The Indiana Supreme Court granted transfer Thursday in a case involving an arrest in Indiana with an invalid Alabama warrant.
In David A. Shotts v. State of Indiana, No. 71A03-0808-CR-400, the Court of Appeals reversed David Shotts' conviction of carrying a handgun without a license with a prior felony, ruling the Alabama warrant used to arrest him was invalid pursuant to the Fourth Amendment and Indiana Constitution. The warrant didn't provide any facts from which a neutral magistrate could have drawn his own conclusion as to the existence of probable cause and the Alabama affiant merely alleged Shotts had committed a crime.
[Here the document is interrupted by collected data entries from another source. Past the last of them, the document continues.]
(* ===== verification/CoreRefused.v ===== *)
(** * A call that is refused

    A call of the core that fails leaves what the core has told its owner as it
    was: the term and the vote, the log, the commit index and the indices of
    the state machine. Nothing has to be persisted after it. *)

From S2P Require Import Prelude Configuration Membership Transition Window Vec Log CoreState CoreEmit.
From S2P Require Import CoreElection CoreSteps CoreApi CoreFrame CoreInvariant CoreSafety.
From S2P Require Import CoreFollower CoreCalls CoreTime CoreReach.
From Stdlib Require Import ZArith Lia.
From stdpp Require Import base numbers list tactics.
Open Scope Z_scope.
Open Scope raft_scope.

Section Refused.
Context {V : Type} `{VecLaws V}.
Implicit Types (c : tr_raft_core V) (r : tr_raft_ready).

(** The outcome of a call or a handler started in [c]. *)
Definition outcome_keeps c (x : status * tr_raft_core V * tr_raft_ready) : Prop :=
  fst (fst x) <> SALTS_OK -> books (snd (fst x)) = books c.

Lemma ok_keeps c c1 r1 : outcome_keeps c (SALTS_OK, c1, r1).
Proof. by intros []. Qed.

Lemma finish_keeps c c1 r1 before : outcome_keeps c (tr_finish c1 r1 before).
Proof.
  intros Hne. destruct Hne. unfold tr_finish. by repeat case_match.
Qed.

Lemma require_capacity_result c r n res c1 r1 :
  tr_require_capacity c r n = (res, c1, r1) ->
  match res with SALTS_OK => c1 = c /\ r1 = r | _ => books c1 = books c end.
Proof. unfold tr_require_capacity. case_match; by intros [= <- <- <-]. Qed.

Lemma quiet_books c c' : quiet c c' -> books c' = books c.
Proof. intros [Hk _]. unfold books. by injection Hk as _ _ _ _ _ -> -> -> -> -> -> -> _ ->. Qed.

Lemma begin_result c r res c1 r1 before :
  core_inv c -> tr_begin c r = (res, c1, r1, before) ->
  match res with
  | SALTS_OK => books c1 = books c /\ core_inv c1 /\ c_log c1 = c_log c /\ c1 = c <| c_in_call := true |>
  | _ => c1 = c
  end.
Proof.
  intros Hi Hb. destruct (begin_spec _ _ _ _ _ _ Hi Hb) as [(-> & Ho & _ & _ & ->)|(Hne & -> & _)].
  - split_and!; [done|by destruct Ho|done|done].
  - by destruct res.
Qed.

(** ** The parts of a call *)

(** A call whose body keeps the books of the core it was opened on. *)
Lemma call_keeps c r (body : tr_raft_core V -> tr_raft_ready -> tr_raft_before ->
    status * tr_raft_core V * tr_raft_ready) :
  core_inv c ->
  (forall r1 before, let c1 := c <| c_in_call := true |> in
   core_inv c1 -> outcome_keeps c1 (body c1 r1 before)) ->
  outcome_keeps c (match tr_begin c r with
    | (SALTS_OK, c, r, before) => body c r before
    | (result, c, r, _) => (result, c, r)
    end).
Proof.
  intros Hi Hbody. destruct (tr_begin c r) as [[[res c1] r1] before] eqn:Hb.
  apply begin_result in Hb; [|done]. destruct res; [|by subst c1].
  destruct Hb as (Hbooks & Hi1 & _ & ->). intros Hne. rewrite <- Hbooks. by apply Hbody.
Qed.

Lemma fail_call_keeps c res c1 r : books c1 = books c -> outcome_keeps c (fail_call res c1 r).
Proof. by intros Hb _. Qed.

Lemma fail_reset_keeps c res c1 r : books c1 = books c -> outcome_keeps c (fail_reset res c1 r).
Proof. by intros Hb _. Qed.

Lemma capacity_keeps c c1 r n (body : tr_raft_core V -> tr_raft_ready ->
    status * tr_raft_core V * tr_raft_ready) :
  books c1 = books c -> (forall r1, outcome_keeps c (body c1 r1)) ->
  outcome_keeps c (match tr_require_capacity c1 r n with
    | (SALTS_OK, c, r) => body c r
    | failure => failure
    end).
Proof.
  intros Hb Hbody. destruct (tr_require_capacity c1 r n) as [[res c2] r2] eqn:Hc.
  apply require_capacity_result in Hc. destruct res; [destruct Hc as [-> ->]; apply Hbody|].
  intros _. cbn. congruence.
Qed.

(** ** Configurations *)

Lemma append_configuration_keeps c conf r :
  core_inv c -> conf_in_range conf -> c_role c = TR_RAFT_LEADER ->
  log_last (c_log c) < UINT64_MAX -> outcome_keeps c (tr_core_append_configuration c conf r).
Proof.
  intros Hi Hr Hrole Hw. unfold tr_core_append_configuration. cbv zeta.
  pose proof (key_inv_bounds c (proj1 Hi)) as Hbounds. rewrite log_last_index_spec by apply Hi.
  assert (log_last (c_log c) +64 1 = log_last (c_log c) + 1) as -> by (word_simpl; lia).
  destruct (tr_raft_membership_transition_stage _ conf _) as [[|] t] eqn:Hst; [|done].
  destruct (tr_core_build_peer_set t) as [[|] peers] eqn:Hb; [|done].
  destruct (tr_require_capacity c r _) as [[res c2] r2] eqn:Hc.
  apply require_capacity_result in Hc. destruct res; [destruct Hc as [-> ->]|by intros _].
  destruct (decide (Z.of_nat (length (elems (c_log c))) < log_max_entries (c_log c))) as [Hroom|].
  2: { rewrite append_configuration_full; [by intros _|lia|].
       destruct (ki_vote c (proj1 Hi)) as [_ ?]; [by right|lia]. }
  destruct (configuration_appended c conf t peers) as (e & v & -> & Hi1 & Hl1 & Hr1); try done.
  cbv beta iota zeta. cbn [default].
  set (c1 := tr_core_refresh_peers _ peers) in *. clearbody c1. set (c2 := set_next _ _ _).
  assert (quiet c1 c2) as Hq by (etrans; [apply quiet_set_match|apply quiet_set_next]).
  set (r1 := r <| r_log_changed := _ |> <| r_log_entries := _ |> <| r_log_entry_count := _ |>).
  clearbody c2. destruct (safe_quiet _ _ Hq Hi1) as [Hi2 Hl2].
  destruct (update_commit_spec c2 r1 Hi2) as (c3 & r3 & -> & Hi3 & Hl3 & Hf3 & _).
  { left. by rewrite (same_role Hq). }
  destruct (tr_broadcast_replication c3 r3) as [c4 r4]. apply ok_keeps.
Qed.

(** The two calls that append a configuration end alike. *)
Lemma configuration_call_keeps c conf r before :
  core_inv c -> conf_in_range conf -> c_role c = TR_RAFT_LEADER ->
  log_last (c_log c) < UINT64_MAX ->
  outcome_keeps c (match tr_core_append_configuration c conf r with
    | (SALTS_OK, c, r) => tr_finish c r before
    | (result, c, r) => fail_reset result c r
    end).
Proof.
  intros Hi Hr Hrole Hw. pose proof (append_configuration_keeps c conf r Hi Hr Hrole Hw) as Hk.
  destruct (tr_core_append_configuration c conf r) as [[[|error] c1] r1]; [apply finish_keeps|].
  apply fail_reset_keeps. by apply Hk.
Qed.

Lemma change_membership_keeps c change r :
  core_inv c -> log_last (c_log c) < UINT64_MAX -> change_ok change ->
  outcome_keeps c (tr_raft_core_change_membership c change r).
Proof.
  intros Hi Hw Hok. unfold tr_raft_core_change_membership. case_match; [done|].
  apply call_keeps; [done|]. intros r1 before c1 Hi1.
  destruct (role_eqb (c_role c1) TR_RAFT_LEADER) eqn:Hrole; [|by apply fail_call_keeps]. cbn [negb].
  case_match; [by apply fail_call_keeps|]. apply role_eqb_eq in Hrole.
  destruct (tr_raft_membership_transition_propose _ _ _ _ _ _) as [[|] joint] eqn:Hp;
    [|by apply fail_reset_keeps].
  apply transition_propose_range in Hp as (conf & -> & Hr); [|done..].
  by apply configuration_call_keeps.
Qed.

(** ** Proposals, leadership, reads *)

Lemma propose_batch_keeps c ps r :
  core_inv c -> log_last (c_log c) + Z.of_nat (length ps) <= UINT64_MAX ->
  outcome_keeps c (tr_raft_core_propose_batch c ps r).
Proof.
  intros Hi Hw. unfold tr_raft_core_propose_batch. cbv zeta. case_match; [done|]. case_match; [done|].
  apply call_keeps; [done|]. intros r1 before c1 Hi1.
  destruct (role_eqb (c_role c1) TR_RAFT_LEADER) eqn:Hrole; [|by apply fail_call_keeps]. cbn [negb].
  case_match; [by apply fail_call_keeps|]. apply role_eqb_eq in Hrole.
  assert (log_last (c_log c1) + Z.of_nat (length ps) <= UINT64_MAX) as Hw1 by done. clearbody c1.
  apply capacity_keeps; [done|]. intros r2.
  destruct (tr_raft_log_append_local_batch _ _ _) as [[res log] slot] eqn:Hlog.
  apply append_batch_spec in Hlog; [|apply Hi1|done].
  destruct (batch_fits _ _ _) eqn:Hfits.
  2: { destruct Hlog as (Hne & -> & ->). destruct res; [done|]. apply fail_reset_keeps.
       by destruct c1. }
  destruct Hlog as (-> & -> & Hwf & [v ->] & Hel).
  destruct (extend_log_inv c1 v _ Hi1 Hwf Hel) as [Hi2 Hl2].
  { apply proposal_entries_range. unfold batch_fits in Hfits.
    by apply andb_true_iff in Hfits as [_ ?]. }
  set (c2 := c1 <| c_log := _ |>) in *. set (es := _ <$> seq 0 _). set (c3 := set_next _ _ _).
  assert (quiet c2 c3) as Hq by (etrans; [apply quiet_set_match|apply quiet_set_next]).
  assert (c_role c2 = TR_RAFT_LEADER) as Hr2 by done. clearbody c3 c2 es.
  set (r3 := r2 <| r_log_changed := _ |> <| r_log_entries := _ |> <| r_log_entry_count := _ |>).
  destruct (safe_quiet _ _ Hq Hi2) as [Hi3 _].
  destruct (update_commit_spec c3 r3 Hi3) as (c4 & r4 & -> & _).
  { left. by rewrite (same_role Hq). }
  destruct (tr_broadcast_replication c4 r4) as [c5 r5]. apply finish_keeps.
Qed.

Lemma transfer_leadership_keeps c id r :
  core_inv c -> outcome_keeps c (tr_raft_core_transfer_leadership c id r).
Proof.
  intros Hi. unfold tr_raft_core_transfer_leadership. cbv zeta. case_match; [done|]. case_match; [done|].
  apply call_keeps; [done|]. intros r1 before c1 Hi1.
  case_match; [by apply fail_call_keeps|]. case_match; [by apply fail_call_keeps|].
  apply capacity_keeps; [done|]. intros r2. case_match.
  - destruct (tr_emit _ _ _ _ _) as [sent r3]. apply finish_keeps.
  - destruct (tr_emit_replication _ _ _ _) as [[sent c3] r3]. apply finish_keeps.
Qed.

Lemma read_index_keeps c id r : core_inv c -> outcome_keeps c (tr_raft_core_read_index c id r).
Proof.
  intros Hi. unfold tr_raft_core_read_index. case_match; [done|].
  apply call_keeps; [done|]. intros r1 before c1 Hi1.
  do 4 (case_match; [by apply fail_call_keeps|]). case_match; [apply finish_keeps|].
  apply capacity_keeps; [done|]. intros r2. cbv zeta.
  destruct (tr_read_start_active_barrier _ _) as [c3 r3]. apply finish_keeps.
Qed.

Lemma poll_keeps c r : core_inv c -> outcome_keeps c (tr_raft_core_poll c r).
Proof.
  intros Hi. unfold tr_raft_core_poll. apply call_keeps; [done|]. intros r1 before c1 Hi1.
  destruct (role_eqb _ _ && _ && _).
  - destruct (tr_require_capacity c1 r1 _) as [[res c2] r2] eqn:Hc.
    apply require_capacity_result in Hc. destruct res; [|by intros _].
    destruct (tr_read_start_active_barrier _ _) as [c3 r3].
    destruct (tr_fill_replication_windows c3 r3) as [c4 r4]. apply finish_keeps.
  - destruct (tr_fill_replication_windows c1 r1) as [c4 r4]. apply finish_keeps.
Qed.

Lemma snapshot_completed_keeps c id index r :
  core_inv c -> outcome_keeps c (tr_raft_core_snapshot_completed c id index r).
Proof.
  intros Hi. unfold tr_raft_core_snapshot_completed. cbv zeta. case_match; [done|]. case_match; [done|].
  apply call_keeps; [done|]. intros r1 before c1 Hi1.
  case_match; [by apply fail_call_keeps|]. apply capacity_keeps; [done|]. intros r2.
  match goal with |- context [tr_fill_peer_replication_window ?x ?y ?z] =>
    destruct (tr_fill_peer_replication_window x y z) as [c3 r3] end. apply finish_keeps.
Qed.

(** ** Time *)

Lemma tick_leader_keeps c ticks n r before : outcome_keeps c (tick_leader ticks n c r before).
Proof.
  unfold tick_leader. destruct (tick_check_quorum ticks c) as [c1|] eqn:Hq; [|apply finish_keeps].
  cbv zeta. set (c2 := fold_left _ _ _). assert (books c2 = books c) as Hb.
  { apply quiet_books. etrans; [by eapply tick_check_quorum_quiet|].
    etrans; [apply tick_transfer_quiet|]. apply quiet_fold. intros x i. apply tick_window_quiet. }
  clearbody c2. case_match; [|apply finish_keeps]. apply capacity_keeps; [done|]. intros r2.
  destruct (tr_broadcast_replication _ _) as [c3 r3]. apply finish_keeps.
Qed.

Lemma tick_keeps c tick r :
  core_inv c -> log_last (c_log c) < UINT64_MAX -> outcome_keeps c (tr_raft_core_tick c tick r).
Proof.
  intros Hi Hw. unfold tr_raft_core_tick. cbv zeta. case_match; [done|].
  apply call_keeps; [done|]. intros r1 before c1 Hi1. case_match; [by apply fail_call_keeps|].
  destruct (role_eqb (c_role c1) TR_RAFT_LEADER) eqn:Hrole; cbn [andb].
  - destruct (tr_raft_membership_transition_needs_final _); [|apply tick_leader_keeps].
    destruct (tr_raft_membership_transition_final _) as [[|] final] eqn:Hf; [|by apply fail_reset_keeps].
    apply transition_final_range in Hf as (f & -> & Hrange); [|done].
    apply role_eqb_eq in Hrole. by apply configuration_call_keeps.
  - case_match; [apply finish_keeps|]. case_match; [|apply finish_keeps].
    case_match; [by apply fail_call_keeps|]. apply capacity_keeps; [done|]. intros r2.
    destruct (tr_start_pre_vote _ _) as [c3 r3]. apply finish_keeps.
Qed.

(** ** Messages *)

Lemma heartbeat_request_keeps c m r :
  core_inv c -> message_ok m -> outcome_keeps c (tr_step_heartbeat_request c m r).
Proof.
  intros Hi Hm. unfold tr_step_heartbeat_request. cbv zeta. case_match.
  { destruct (tr_emit _ _ _ _ _) as [[] r1]; apply ok_keeps. }
  destruct (if tr_raft_log_matches _ _ _ then _ else _) as [[|] t] eqn:Hre; [|by intros _].
  destruct (tr_raft_log_reconcile _ _ _ _ _) as [[[|error] log'] rc] eqn:Hrc.
  2: { apply reconcile_failed in Hrc as ->; [|apply Hi|apply Hm|apply Hm|done].
       intros _. by destruct c. }
  fold (follow c log' m).
  destruct (follower_adopted c m t log' rc (rc_matched rc) Hi Hm Hre Hrc eq_refl) as (c2 & -> & _).
  destruct (tr_emit _ _ _ _ _) as [[] r3]; apply ok_keeps.
Qed.

Lemma dispatch_keeps c m r i j :
  core_inv c -> message_ok m -> outcome_keeps c (step_dispatch c m r i j).
Proof.
  intros Hi Hm. unfold step_dispatch. cbv zeta.
  destruct (m_type m) eqn:Ht;
    try (match goal with |- outcome_keeps _ (let '(c, r) := ?x in _) => destruct x end; apply ok_keeps).
  all: try by apply fail_call_keeps.
  1, 3: case_match; [by apply fail_call_keeps|]; pose proof (heartbeat_request_keeps c m r Hi Hm) as Hk;
    destruct (tr_step_heartbeat_request c m r) as [[[|error] c1] r1]; [apply ok_keeps|];
    apply fail_reset_keeps; by apply Hk.
  all: destruct (tr_step_heartbeat_response c m r i) as [[res c1] r1] eqn:E;
    apply step_heartbeat_response_safe in E as (-> & _); [|done|done]; apply ok_keeps.
Qed.

Lemma step_keeps c m r : core_inv c -> message_ok m -> outcome_keeps c (tr_raft_core_step c m r).
Proof.
  intros Hi Hm. unfold tr_raft_core_step. cbv zeta. do 3 (case_match; [done|]).
  apply call_keeps; [done|]. intros r1 before c1 Hi1.
  destruct (step_required _ _ _) as [n|]; [|by apply fail_call_keeps].
  apply capacity_keeps; [done|]. intros r2.
  pose proof (dispatch_keeps c1 m r2 (tr_peer_index c (m_from m)) (tr_voter_index c (m_from m)) Hi1 Hm) as Hk.
  destruct (step_dispatch _ _ _ _ _) as [[[|error] c3] r3]; [apply finish_keeps|exact Hk].
Qed.

Lemma ready_call_keeps c r result c' r' :
  core_inv c -> ready_call c r result c' r' -> result <> SALTS_OK -> books c' = books c.
Proof.
  intros Hi Hcall. enough (outcome_keeps c (result, c', r')) as Hk by apply Hk.
  destruct Hcall as [????? Heq|????? Heq|????? Heq|?????? Heq|???? Heq|???? Heq|??? Heq|????? Heq];
    rewrite <- Heq.
  - by apply tick_keeps.
  - by apply step_keeps.
  - by apply propose_batch_keeps.
  - by apply change_membership_keeps.
  - by apply transfer_leadership_keeps.
  - by apply read_index_keeps.
  - by apply poll_keeps.
  - by apply snapshot_completed_keeps.
Qed.

(** C33. A call of the core that is refused, for whatever reason, leaves the term
    and the vote, the log, the commit index, the indices of the state machine
    and the outstanding ready as they were. *)
Theorem refused_call_keeps_state c r result c' r' :
  core_reachable c -> ready_call c r result c' r' -> result <> SALTS_OK ->
  c_term c' = c_term c /\ c_voted_for c' = c_voted_for c /\ c_log c' = c_log c /\
  c_commit_index c' = c_commit_index c /\ c_applied_index c' = c_applied_index c /\
  c_apply_admitted_index c' = c_apply_admitted_index c /\
  c_pending_apply_index c' = c_pending_apply_index c /\
  c_ready_outstanding c' = c_ready_outstanding c.
Proof.
  intros Hr%reachable_inv Hcall Hne. destruct Hr as [Hi _].
  pose proof (ready_call_keeps _ _ _ _ _ Hi Hcall Hne) as Hb. by injection Hb as -> -> -> -> -> -> -> ->.
Qed.
End Refused.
The appellate court also ruled the good faith exception isn't applicable to the evidence seized during Shotts' arrest. The state argued because Indiana officers executed the arrest warrant without actually seeing it, they can't be charged with knowledge of any defects and thus must have acted in good faith. But because the Alabama officer who obtained the warrant in the first place should have known his testimony was insufficient to support a probable cause determination, his actions preclude the good faith exception from applying in this case, the judges ruled.
"To the extent that the U.S. Supreme Court is limiting the viability of the exclusionary rule pursuant to the Fourth Amendment, we are not convinced that our supreme court will follow suit and diminish safeguards historically recognized pursuant to Article 1, Section 11 of the Indiana Constitution," wrote Judge Terry Crone.